Only French language edition available via Mercatorfonds.

Encompassing artworks drawn from a region that covers a third of the world’s surface, from Polynesian atolls to the mountain rainforests of New Guinea, this book showcases the splendours of Oceania. Imposing statues, dazzling fabrics, remarkable ritual objects and intricate ornaments tell the story of the many voyages that have shaped Oceania’s long history and many cultures, from the Islander navigators who crossed the ocean thousands of years ago, through colonial encounters to the migrations of the present.

Bringing together the most recent scholarship and debate, great historic artworks and the contemporary perspectives of Islander artists and writers, this book reveals Oceania as it has been perceived from inside and out, from the voyages of Captain Cook to the challenges posed by globalisation and climate change.

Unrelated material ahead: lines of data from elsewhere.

Lemma crc32_foldl_digest_step tab c p :
  foldl digest_step (Digest c tab) p = Digest (notw 32 (foldl (table_step (table tab)) (notw 32 c) p)) tab.
Proof.
  revert c. induction p as [|v p IH]; intros c; cbn [foldl]; [by rewrite crc32_notw_notw|].
  unfold digest_step at 2. cbn [crc Crc32.tab]. rewrite IH. by rewrite crc32_notw_notw.
Qed.

Lemma Update_table tab c p : table_ok tab -> is_uint 32 c -> bytes_ok p ->
  Update c tab p = notw 32 (foldl (table_step (table tab)) (notw 32 c) p).
Proof.
  intros Ht Hc Hp. destruct tab as [| |t]; cbn [Update table].
  - unfold updateCastagnoli, castagnoliTable8. rewrite slicingUpdate_spec by (done || apply Castagnoli_uint).
    rewrite simpleMakeTable_byte_table, crc32_foldl_table_step by (done || apply Castagnoli_uint || by apply crc32_notw_uint). done.
  - unfold updateIEEE, ieeeTable8. rewrite slicingUpdate_spec by (done || apply IEEE_uint).
    rewrite simpleMakeTable_byte_table, crc32_foldl_table_step by (done || apply IEEE_uint || by apply crc32_notw_uint). done.
  - done.
Qed.

Lemma table_step_uint t c v : length t = 256%nat -> Forall (is_uint 32) t -> is_uint 32 c -> is_byte v ->
  is_uint 32 (table_step t c v).
Proof.
  intros Hl Ht Hc Hv. unfold table_step. apply lxor_is_uint; [lia| |apply shiftr_is_uint; done || lia].
  unfold Prelude.tab. rewrite Forall_nth in Ht. apply Ht. rewrite Hl.
  assert (Hx : is_byte (u8 c ^. v)) by (apply lxor_is_uint; [lia|apply wrap_is_uint; lia|done]).
  unfold is_uint in Hx. lia.
Qed.

Lemma crc32_appendUint32_eq b x : appendUint32 b x = b ++ order_bytes true 4 x.
Proof. unfold appendUint32. by rewrite order_bytes_be4. Qed.

Lemma appendUint32_ok b x : bytes_ok b -> bytes_ok (appendUint32 b x).
Proof. intros Hb. rewrite crc32_appendUint32_eq. apply Forall_app. split; [done|apply order_bytes_ok]. Qed.

Lemma crc32_readUint32_eq b : readUint32 b = bigEndian_Uint32 b.
Proof. done. Qed.

Lemma tableSum_uint t : is_uint 32 (tableSum t).
Proof.
  unfold tableSum, ChecksumIEEE, updateIEEE, ieeeTable8.
  assert (Hb : bytes_ok (foldl appendUint32 [] (table t))).
  { generalize (table t) as l. assert (H0 : bytes_ok []) by constructor. revert H0. generalize (@nil Z) as b.
    intros b Hb l. revert b Hb. induction l as [|x l IH]; intros b Hb; [done|]. by apply IH, appendUint32_ok. }
  rewrite slicingUpdate_spec by (done || apply IEEE_uint). unfold crc_update.
  apply crc32_notw_uint, (foldl_byte_step_uint 32); [done|apply IEEE_uint|by apply crc32_notw_uint|done].
Qed.

#[export] Program Instance crc32_laws : HashLaws digest := {
  hash_ok := λ d, is_uint 32 (crc d) /\ table_ok (tab d);
  step := digest_step; same := λ d d', tab d = tab d' }.
Next Obligation.
  intros [c t] b [Hc Ht] Hb. cbn in *. split; [|done]. destruct (table_entries t Ht).
  apply crc32_notw_uint, table_step_uint; try done. by apply crc32_notw_uint.
Qed.
Next Obligation. done. Qed.
Next Obligation. split; repeat intro; congruence. Qed.
Next Obligation.
  intros [c t] p [Hc Ht] Hp. change (Val (Write (Digest c t) p) = Val (foldl digest_step (Digest c t) p, zlen p)).
  rewrite crc32_foldl_digest_step, <- Update_table by done. done.
Qed.
Next Obligation. intros d. exists (Sum d []). split; [|done]. intros b. change (Val (Sum d b) = Val (b ++ Sum d [])). unfold Sum. by rewrite !order_bytes_be4. Qed.
Next Obligation. intros [c t] [Hc Ht]. done. Qed.
Next Obligation. intros [c t] [c' t'] E. cbn in *. by subst. Qed.
Next Obligation.
  intros d d' [Hc Ht] _ Es. exists (MarshalBinary d). split; [done|].
  change (UnmarshalBinary d' (MarshalBinary d) = Val (d, None)).
  unfold UnmarshalBinary, MarshalBinary. rewrite !crc32_appendUint32_eq. cbn [app]. rewrite <- app_assoc, bad_magic_app.
  change (zlen _ =? _) with true. cbn [negb]. rewrite crc32_readUint32_eq.
  rewrite (drop_app_length' magic _ 4) by done.
  rewrite bigEndian_Uint32_bytes by (apply tableSum_uint || apply order_bytes_ok). cbn [mbind outcome_bind].
  rewrite <- Es, Z.eqb_refl. cbn [negb]. rewrite app_assoc.
  rewrite (drop_app_length' (magic ++ _)) by (by rewrite length_app, length_order_bytes).
  pose proof (bigEndian_Uint32_bytes (crc d) [] Hc ltac:(constructor)) as E. rewrite app_nil_r in E.
  rewrite E.
  cbn. by destruct d.
Qed.
Next Obligation.
  intros d b [Hd Ht] Hb. change (Hash.UnmarshalBinary d b) with (UnmarshalBinary d b).
  change Hash.MarshalBinary with (λ d, Val (MarshalBinary d)). cbv beta. unfold UnmarshalBinary, MarshalBinary.
  destruct (bad_magic magic b) eqn:Em; [by eexists d, (Some _)|].
  destruct (Z.eqb_spec (zlen b) marshaledSize) as [El|]; cbn [negb]; [|by eexists d, (Some _)].
  apply bad_magic_false in Em. change (length magic) with 4%nat in Em.
  assert (H4 : bytes_ok (drop 4 b)) by (by apply Forall_drop).
  assert (H8 : bytes_ok (drop 8 b)) by (by apply Forall_drop).
  unfold marshaledSize in El. change (zlen magic) with 4 in El.
  assert (Hl4 : length (drop 4 b) = 8%nat) by (rewrite length_drop; lia).
  assert (Hl8 : length (drop 8 b) = 4%nat) by (rewrite length_drop; lia).
  rewrite !crc32_readUint32_eq, !bigEndian_Uint32_val by (done || lia). cbn [mbind outcome_bind].
  rewrite (take_ge (drop 8 b)) by lia.
  destruct (Z.eqb_spec (tableSum (tab d)) (order_value true (take 4 (drop 4 b)))) as [E|]; cbn [negb];
    [|by eexists d, (Some _)].
  eexists _, None. split; [done|]. split_and!; cbn [crc Crc32.tab]; [|done|done|].
  - pose proof (order_value_uint true (drop 8 b) H8) as Hu. by rewrite Hl8 in Hu.
  - f_equal. rewrite !crc32_appendUint32_eq, E.
    rewrite (order_bytes_value' true 4 (take 4 (drop 4 b))), (order_bytes_value' true 4 (drop 8 b))
      by first [done | by apply Forall_take | rewrite length_take; lia].
    rewrite Em at 3. cbn [app]. rewrite <- app_assoc. f_equal.
    rewrite <- (take_drop 4 (drop 4 b)) at 2. by rewrite drop_drop.
Qed.

Lemma Update_MakeTable poly c p : is_uint 32 poly -> is_uint 32 c -> bytes_ok p ->
  Update c (MakeTable poly) p = crc_update poly c p.
Proof.
  intros Hpoly Hc Hp. unfold MakeTable.
  destruct (Z.eqb_spec poly IEEE) as [->|]; [by apply slicingUpdate_spec|].
  destruct (Z.eqb_spec poly Castagnoli) as [->|]; [by apply slicingUpdate_spec|].
  by apply simpleUpdate_spec.
Qed.

(** ** Properties *)

(** C17. Every implementation of CRC-32 computes the bit-serial register: for any polynomial, starting
    value and data, Update with the table of MakeTable - slicing-by-8 for IEEE and Castagnoli with
    its cutoff and tail, the simple loop for the others - equals complementing the register, feeding
    the data one bit at a time and complementing again; so the path taken, and how the data is cut
    into updates, make no difference. *)
Theorem Update_bitwise poly c p q :
  is_uint 32 poly -> is_uint 32 c -> bytes_ok p -> bytes_ok q ->
  Update c (MakeTable poly) p = notw 32 (foldl (byte_step poly) (notw 32 c) p)
  /\ Update (Update c (MakeTable poly) p) (MakeTable poly) q = Update c (MakeTable poly) (p ++ q).
Proof.
  intros Hpoly Hc Hp Hq. split; [by apply Update_MakeTable|].
  assert (Hu : is_uint 32 (crc_update poly c p)).
  { unfold crc_update. apply crc32_notw_uint, (foldl_byte_step_uint 32); [lia|assumption|by apply crc32_notw_uint|assumption]. }
  assert (Hpq : bytes_ok (p ++ q)) by (by apply Forall_app).
  rewrite (Update_MakeTable poly c p), (Update_MakeTable poly c (p ++ q)) by assumption.
  rewrite (Update_MakeTable poly _ q) by assumption.
  unfold crc_update. by rewrite crc32_notw_notw, foldl_app.
Qed.

(** The check value of CRC-32: "123456789" gives 0xCBF43926, here across two updates. *)
Lemma Update_bitwise_witness :
  Update 0 (MakeTable IEEE) [49; 50; 51; 52; 53] = notw 32 (foldl (byte_step IEEE) (notw 32 0) [49; 50; 51; 52; 53])
  /\ Update (Update 0 (MakeTable IEEE) [49; 50; 51; 52; 53]) (MakeTable IEEE) [54; 55; 56; 57]
     = Update 0 (MakeTable IEEE) [49; 50; 51; 52; 53; 54; 55; 56; 57].
Proof.
  apply (Update_bitwise IEEE 0 [49; 50; 51; 52; 53] [54; 55; 56; 57]); by apply (bool_decide_unpack _).
Defined.

Example check_value : ChecksumIEEE [49; 50; 51; 52; 53; 54; 55; 56; 57] = 0xCBF43926.
Proof. by vm_compute. Qed.

(** Burst errors are detected. For the three predefined polynomials, and every other one of
    degree 32, two messages that differ only inside a window of at most four bytes have different
    checksums, wherever the window lies and whatever the starting value. *)
Theorem Checksum_burst poly c p u v q :
  poly ∈ [IEEE; Castagnoli; Koopman] \/ is_uint 32 poly /\ Z.testbit poly 31 = true ->
  is_uint 32 c -> bytes_ok (p ++ u ++ v ++ q) ->
  length u = length v -> (length u <= 4)%nat -> u <> v ->
  Update c (MakeTable poly) (p ++ u ++ q) <> Update c (MakeTable poly) (p ++ v ++ q).
Proof.
  intros Hpoly Hc Hb Hl H4 Hne. rewrite !Forall_app in Hb. destruct Hb as (Hp & Hu & Hv & Hq).
  assert (H : is_uint 32 poly /\ Z.testbit poly 31 = true).
  { destruct Hpoly as [Hin|]; [|done]. rewrite !elem_of_cons, elem_of_nil in Hin. by destruct_or! Hin; subst. }
  destruct H as [Hpu Ht]. rewrite !Update_MakeTable by (rewrite ?Forall_app; done).
  unfold crc_update. intros E. apply (f_equal (notw 32)) in E. rewrite !crc32_notw_notw in E. revert E.
  apply (burst_registers 32); try done; [by apply crc32_notw_uint|lia].
Qed.

(** One flipped bit in "Go". *)
Lemma Checksum_burst_witness :
  Update 0 (MakeTable Castagnoli) [71; 111] <> Update 0 (MakeTable Castagnoli) [71; 110].
Proof.
  apply (Checksum_burst Castagnoli 0 [71] [111] [110] []); try by apply (bool_decide_unpack _).
Defined.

Peter Brunt is of Samoan and English descent and is Senior Lecturer in Art History at Victoria University of Wellington. Nicholas Thomas is Director of the Museum of Archaeology and Anthropology, University of Cambridge. Noelle M. K. Y. Kahanu is a Native Hawaiian curator, artist, filmmaker and scholar who has worked for fifteen years at the Bishop Pauahi Bishop Museum, Honolulu. Emmanuel Kasarhérou is Deputy Director of the Department of Heritage and Collections at musée du quai Branly-Jacques Chirac, Paris. Sean Mallon is of Samoan and Irish descent and is Senior Curator of Pacific Cultures at the Museum of New Zealand Te Papa Tongarewa. Michael Mel is from the Mogei community in Mt Hagen, Papua New Guinea. He is Manager for Pacific and International Collections at the Australian Museum, Sydney. Dame Anne Salmond DBE is Professor of Maori Studies at the University of Auckland.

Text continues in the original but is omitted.